Bezalel: Doing Not Dreaming

Inspiring Education: Bezalel Academy of Art and Design, Jerusalem

British degree level courses in craft subjects have been in crisis for some time now. But it may be a mistake to consider this an indication of a global trend. Like so many of our modern art schools, Bezalel Academy of Art and Design in Jerusalem found its early inspiration in the Bauhaus model of workshop experimentation. The roots of the academy go back to a desire to redress the stereotype that the Jewish community worked with money rather than manual skills. Today Bezalel prides itself on “doing stuff, not just dreaming about it”.

This year’s graduates of Bezalel’s Jewellery and Fashion Department exhibited an impressive range of skills combined with innovative thinking. “Thinking about everything for the body” is how Head of Department Einat Leader describes the current curriculum. Since her appointment five years ago, the course has adopted an enviably fluid approach to the subjects of fashion, textiles, jewellery, hat and shoe design with students able to specialise or move between areas. Leader is adamant that materials knowledge is core to the curriculum. “It is important students touch material in their first degree,” she explains after observing that computer-based work makes it “hard to develop new shapes. Only touching materials gives new shapes.”

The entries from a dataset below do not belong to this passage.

(** * Trading_Bot: paper-trading ledger, reporting, Alor market-data client
      and breakout strategy

    A shallow embedding of [src/paper_trader.py], [src/reporting.py],
    [src/alor_client.py] and the breakout strategy of
    [src/strategies.py].

    Numbers.  The Python code computes with [float]; the specification
    speaks of reals.  In [PaperTrader] and [Reporting] amounts are exact
    rationals [Q], the reading of the code on numbers: rounding,
    infinities and NaN are outside it, and Python's comparison operators
    become the boolean tests on [Q] below.  [FloatTrader] embeds the
    ledger a second time on IEEE doubles, which have all three; the
    properties that turn on them are stated there.

    Effects.  [PaperTrader] mutates its own fields, the [Position] objects
    stored in its dictionary, and appends to a CSV file.  The embedding
    threads one [Ledger] value (cash, positions, file) through a small
    state-and-exception monad: a raised exception carries the state reached
    when it was raised, exactly as a Python object keeps the mutations made
    before a [raise]. *)

From Stdlib Require Import QArith Qminmax Lqa ZArith Ascii String Floats.
From stdpp Require Import gmap strings list fin_maps.

Local Open Scope Q_scope.
Local Open Scope string_scope.

(** ** Comparisons on amounts *)

Definition Qlt_bool (a b : Q) : bool := negb (Qle_bool b a).
Definition Qgt_bool (a b : Q) : bool := Qlt_bool b a.
Definition Qge_bool (a b : Q) : bool := Qle_bool b a.

(** ** Results of calls that may raise *)

Inductive result (E A : Type) : Type :=
  | Ok (a : A)
  | Raise (e : E).
Arguments Ok {E A} a.
Arguments Raise {E A} e.

Module PaperTrader.

(** *** Data model ([paper_trader.py], lines 13-48) *)

Record Position := mkPosition {
  pos_symbol : string;
  pos_quantity : Q;
  pos_avg_price : Q;
  pos_stop_loss : option Q;
  pos_take_profit : option Q
}.

Record Order := mkOrder {
  ord_symbol : string;
  ord_side : string;
  ord_quantity : Q;
  ord_price : Q;
  ord_stop_loss : option Q;
  ord_take_profit : option Q;
  ord_timestamp : string
}.

(** [Position(symbol=s)]: the dataclass defaults. *)
Definition new_Position (s : string) : Position :=
  mkPosition s 0 0 None None.

(** Every exception of the ledger is a Python [ValueError]; the
    constructors stand for the distinct messages. *)
Inductive ValueError :=
  | QuantityNotPositive
  | PriceNotPositive
  | InsufficientFunds
  | InsufficientPosition
  | UnknownSide
  | StopNotBelowTake
  | InitialCashNotPositive.

(** A CSV cell: a numeric literal, or any other text. *)
Inductive cell :=
  | CNum (q : Q)
  | CStr (s : string).

Definition csv_row := list cell.

Definition log_header : csv_row :=
  [CStr "timestamp"; CStr "symbol"; CStr "side"; CStr "quantity";
   CStr "price"; CStr "stop_loss"; CStr "take_profit"; CStr "cash"].

(** The trader together with the file behind [_trades_log_path]:
    [None] when the file does not exist, otherwise its lines in order. *)
Record Ledger := mkLedger {
  cash : Q;
  positions : gmap string Position;
  trades_log : option (list csv_row)
}.

(** *** The state-and-exception monad *)

Definition M (A : Type) : Type := Ledger -> Ledger * result ValueError A.

Definition ret {A} (a : A) : M A := fun l => (l, Ok a).
Definition raise {A} (e : ValueError) : M A := fun l => (l, Raise e).
Definition bind {A B} (m : M A) (k : A -> M B) : M B :=
  fun l => match m l with
           | (l', Ok a) => k a l'
           | (l', Raise e) => (l', Raise e)
           end.
Definition hourly_reminders : M unit :=
  let* debug := gets is_debug in
  let* current_hour := gets clock_hour in
  run (if debug then logger (LogRunningHourlyCheck current_hour) else ret tt)
  then
  try_except
    (let* '(status_code, owners) := rest_get_enabled_owner_profiles in
     if status_code >=? 400
     then logger LogFailedToFetchOwners
     else run for_each (sweep_owner current_hour) owners
          then logger LogHourlyCompleted)
    (fun exc => logger (LogErrorDuringHourlyCheck exc)).

End HourlySweep.

(** The sweep of the source calls the routine of the same class. *)
Definition _send_hourly_reminders
    (get_owner_by_telegram : PyVal -> M (option (OwnerProfile * Business))) : M unit :=
  hourly_reminders get_owner_by_telegram send_reminder_for_business.

(** *** Lifecycle *)

(** [AsyncIOScheduler()] allocates a stopped scheduler without jobs. *)
Definition new_AsyncIOScheduler : M nat :=
  fun w =>
    (Returns (length (schedulers w)),
     set_schedulers (schedulers w ++ [{| state := STATE_STOPPED; jobs := [] |}]) w).

Definition update_scheduler (addr : nat) (f : AsyncIOScheduler -> AsyncIOScheduler)
    : M unit :=
  modify (fun w => set_schedulers (alter f addr (schedulers w)) w).

(** [scheduler.add_job(func, trigger, id=..., name=...)]; an id already in
    use is a [ConflictingIdError]. *)
Definition add_job (addr : nat) (j : Job) : M unit :=
  let* heap := gets schedulers in
  match heap !! addr with
  | Some s =>
      if existsb (fun k => String.eqb (job_id k) (job_id j)) (jobs s)
      then raise (OtherException "ConflictingIdError")
      else update_scheduler addr
             (fun s => {| state := state s; jobs := jobs s ++ [j] |})
  | None => raise (OtherException "AttributeError")
  end.

(** [scheduler.start()]; starting a running scheduler is a
    [SchedulerAlreadyRunningError]. *)
Definition scheduler_start (addr : nat) : M unit :=
  let* heap := gets schedulers in
  match heap !! addr with
  | Some {| state := STATE_STOPPED |} =>
      update_scheduler addr (fun s => {| state := STATE_RUNNING; jobs := jobs s |})
  | Some {| state := STATE_RUNNING |} =>
      raise (OtherException "SchedulerAlreadyRunningError")
  | None => raise (OtherException "AttributeError")
  end.

(** [scheduler.shutdown()] of an [AsyncIOScheduler] is posted to the event
    loop: the caller gets [None] back, and a running scheduler is stopped
    by the posted call. *)
Definition scheduler_shutdown (addr : nat) : M unit :=
  update_scheduler addr (fun s => {| state := STATE_STOPPED; jobs := jobs s |}).

Definition hourly_job : Job :=
  {| job_id := "hourly_reminders"; job_name := "Hourly Subscription Reminders" |}.

Definition start : M unit :=
  let* addr := new_AsyncIOScheduler in
  run modify (set_self_scheduler (Some addr))
  then run add_job addr hourly_job
  then run scheduler_start addr
  then logger LogSchedulerStarted.

Definition stop : M unit :=
  let* this := gets self_scheduler in
  match this with
  | Some addr =>
      run scheduler_shutdown addr
      then logger LogSchedulerStopped
  | None => ret tt
  end.

(** The timer registrations the event loop holds: the jobs of the running
    schedulers. *)
Definition timer_registrations (w : World) : list Job :=
  concat (map jobs (List.filter (fun s => match state s with
                                          | STATE_RUNNING => true
                                          | STATE_STOPPED => false
                                          end) (schedulers w))).

(** ** Observations on runs *)

(** What a computation does not touch: the environment's script, the clock,
    the settings and the tables other than [subscriptions]. *)
Definition same_surroundings (w w' : World) : Prop :=
  io_script w' = io_script w
  /\ clock_today w' = clock_today w
  /\ clock_now w' = clock_now w
  /\ clock_hour w' = clock_hour w
  /\ is_debug w' = is_debug w
  /\ clients w' = clients w
  /\ owner_profiles w' = owner_profiles w.

(** The subscriptions a marking attempt was logged for, oldest first. *)
Definition mark_attempt (r : LogRecord) : option string :=
  match r with
  | LogMarkedReminderSent subscription => Some subscription
  | LogFailedToMark subscription _ => Some subscription
  | _ => None
  end.

Definition mark_attempts (records : list LogRecord) : list string :=
  omap mark_attempt records.

(** The table [subscriptions] after the marking loop went over [l], when
    its first request is round trip [n] of [script]: a request that is
    answered with success marks the rows of its subscription. *)
Fixpoint marked_rows (script : nat -> Outcome) (n : nat) (t : datetime)
    (l : list Subscription) (rows : list Subscription) : list Subscription :=
  match l with
  | [] => rows
  | s :: rest =>
      marked_rows script (S n) t rest
        (if outcome_ok (script n) then set_reminder_sent (sub_id s) t rows else rows)
  end.

(** The rows of a business, as [list_subscriptions_for_business] answers
    them. *)
Definition business_rows (business : string) (w : World) : list Subscription :=
  List.filter (fun s => String.eqb (business_id s) business) (subscriptions w).

(** The due set of a business in a world. *)
Definition due_now (business : string) (days_until : PyVal) (w : World)
    : list Subscription :=
  expiring_today (clock_today w) days_until (business_rows business w).
Lemma quegan_reference_collection_witness :
  exists s1,
    _quegan.apply (VVar "image") (VInt 30) (VStr "meters") (VInt 12)
    = _quegan.filtering (VVar "image") (VInt 30) (VStr "meters") s1
    /\ members two_scenes months_of_30_days (fun _ => Some iw_scene) s1
       = Some (List.filter
                 (in_reference
                    (months_of_30_days (acquired iw_scene) (VInt (-12)) "month")
                    (months_of_30_days (acquired iw_scene) (VInt 12) "month")
                    (VInt 15))
                 (two_scenes "COPERNICUS/S1_GRD_FLOAT")).
Proof.
  apply (quegan_reference_collection two_scenes months_of_30_days
           (fun _ => Some iw_scene) (VVar "image") (VInt 30) (VStr "meters")
           (VInt 12) (VInt (-12)) iw_scene (VInt 15)); reflexivity.
Defined.

(** * Further properties of the collection builder *)

(** ** Outcomes of the two helpers *)

Lemma returns_not_raises {A} (r : result A) : returns r -> ~ raises r.
Proof. intros [a ->] [e H]. discriminate H. Qed.

Lemma returns_or_raises {A} (r : result A) : returns r \/ raises r.
Proof. destruct r as [a|e]; [left|right]; eexists; reflexivity. Qed.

This year’s graduates drew their references from the past and future in equal measure. Merav Oster, for example, scours our digital habits for new ways to adorn the body. “I try to turn every little gesture – a finger touching a screen, a click on a keyboard – into an attractive event,” she explains. Her final jewellery collection included fine metal ‘wings’ that expand and contract as a finger taps away and an ‘antenna’ that flickers as thumb and forefinger move across our touch sensitive digital interfaces. In contrast, Emi Ronen’s oversized jewellery reworks the symbols of military service that young Israelis must undertake before their studies to create regalia of craft rather than military action.

Other highlights include Dafna Amar’s flat pack shoe, which offers the perfect solution for light travellers. Made of a sheet of leather studded with poppers, each foot is wrapped in any number of variations to create an ever-changing shape. Lihi Laskar also reconsiders the conventions of footwear, creating prototypes that break and link mid foot and, in another, separating the shoe into three layers of increasing durability.

Leader explains, “industry has closed over the past twenty years in Israel. We don’t have many big [design] companies.” The upside of this challenge is a vibrant creative community with numerous graduates who “open their own workshops, do stuff on their own, and are strong role models” for the next generation of students. “There are a lot of ways to deal with the future,” Leader concludes. “Understanding materials contributes to our way of thinking.” The independence of Israel’s design community may not entirely be by choice, but Bezalel’s open-minded curriculum coupled with the absence of mainstream commercial design jobs is fostering a wealth of smart, skilful and accomplished designers.